##### Input material #####
(** C24: [acao_criar] on a path where no prefix of the base folder or of a
    folder of [ESTRUTURA_PADRAO] is a file or a read-only directory creates
    the base folder when missing (logging "Pasta base inexistente"), then
    every folder of the model, logs "Iniciando", the "Criado" lines of
    [criados] and "Concluido.", shows the success dialog and re-enables the
    button. *)
Theorem acao_criar_cria cwd f g :
  let base := py_path (py_strip (var_path g)) in
  py_strip (var_path g) <> [] ->
  Forall (fun p => mkdir_clear f p) (resolve cwd base :: tree_paths cwd base ESTRUTURA_PADRAO) ->
  exists f', acao_criar cwd (f, g) =
    ((f', gui_fim g base (if path_exists f (resolve cwd base) then [] else [linha_base_criada base])
                  (criados base ESTRUTURA_PADRAO 0)), Ok tt) /\
    Forall (fun p => is_dir f' p = true) (resolve cwd base :: tree_paths cwd base ESTRUTURA_PADRAO).
Proof.
  intros base Hc [Hb Ht]%Forall_cons.
  destruct (path_exists f (resolve cwd base)) eqn:Hex.
  - destruct (criar_arvore_cria cwd ESTRUTURA_PADRAO base 0 f [] Ht) as (f' & E & Ha & Hd).
    exists f'. split; [by eapply acao_criar_continua; [| left |]|].
    constructor; [|done]. eapply adds_dirs_is_dir; [done|].
    unfold path_exists in Hex. unfold is_dir.
    destruct (lookup_node f _) as [[|d t]|] eqn:El; try done. exfalso.
    by apply (proj1 (Hb (resolve cwd base) ltac:(done)) d t).
  - destruct (mkdir_p_success _ _ Hb) as (f1 & E1 & Hd1 & Ha1).
    destruct (criar_arvore_cria cwd ESTRUTURA_PADRAO base 0 f1 [])
      as (f' & E & Ha & Hd).
    { eapply Forall_impl; [done|]. intros p. by apply mkdir_clear_stable. }
    exists f'. split; [by eapply acao_criar_continua; [| right |]|].
    constructor; [by eapply adds_dirs_is_dir|done].
Qed.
#####
▶ [Task instructions]
Every record is to be written out verbatim.

▶ [Solution to the exercise]
(** C24: [acao_criar] on a path where no prefix of the base folder or of a
    folder of [ESTRUTURA_PADRAO] is a file or a read-only directory creates
    the base folder when missing (logging "Pasta base inexistente"), then
    every folder of the model, logs "Iniciando", the "Criado" lines of
    [criados] and "Concluido.", shows the success dialog and re-enables the
    button. *)
Theorem acao_criar_cria cwd f g :
  let base := py_path (py_strip (var_path g)) in
  py_strip (var_path g) <> [] ->
  Forall (fun p => mkdir_clear f p) (resolve cwd base :: tree_paths cwd base ESTRUTURA_PADRAO) ->
  exists f', acao_criar cwd (f, g) =
    ((f', gui_fim g base (if path_exists f (resolve cwd base) then [] else [linha_base_criada base])
                  (criados base ESTRUTURA_PADRAO 0)), Ok tt) /\
    Forall (fun p => is_dir f' p = true) (resolve cwd base :: tree_paths cwd base ESTRUTURA_PADRAO).
Proof.
  intros base Hc [Hb Ht]%Forall_cons.
  destruct (path_exists f (resolve cwd base)) eqn:Hex.
  - destruct (criar_arvore_cria cwd ESTRUTURA_PADRAO base 0 f [] Ht) as (f' & E & Ha & Hd).
    exists f'. split; [by eapply acao_criar_continua; [| left |]|].
    constructor; [|done]. eapply adds_dirs_is_dir; [done|].
    unfold path_exists in Hex. unfold is_dir.
    destruct (lookup_node f _) as [[|d t]|] eqn:El; try done. exfalso.
    by apply (proj1 (Hb (resolve cwd base) ltac:(done)) d t).
  - destruct (mkdir_p_success _ _ Hb) as (f1 & E1 & Hd1 & Ha1).
    destruct (criar_arvore_cria cwd ESTRUTURA_PADRAO base 0 f1 [])
      as (f' & E & Ha & Hd).
    { eapply Forall_impl; [done|]. intros p. by apply mkdir_clear_stable. }
    exists f'. split; [by eapply acao_criar_continua; [| right |]|].
    constructor; [by eapply adds_dirs_is_dir|done].
Qed.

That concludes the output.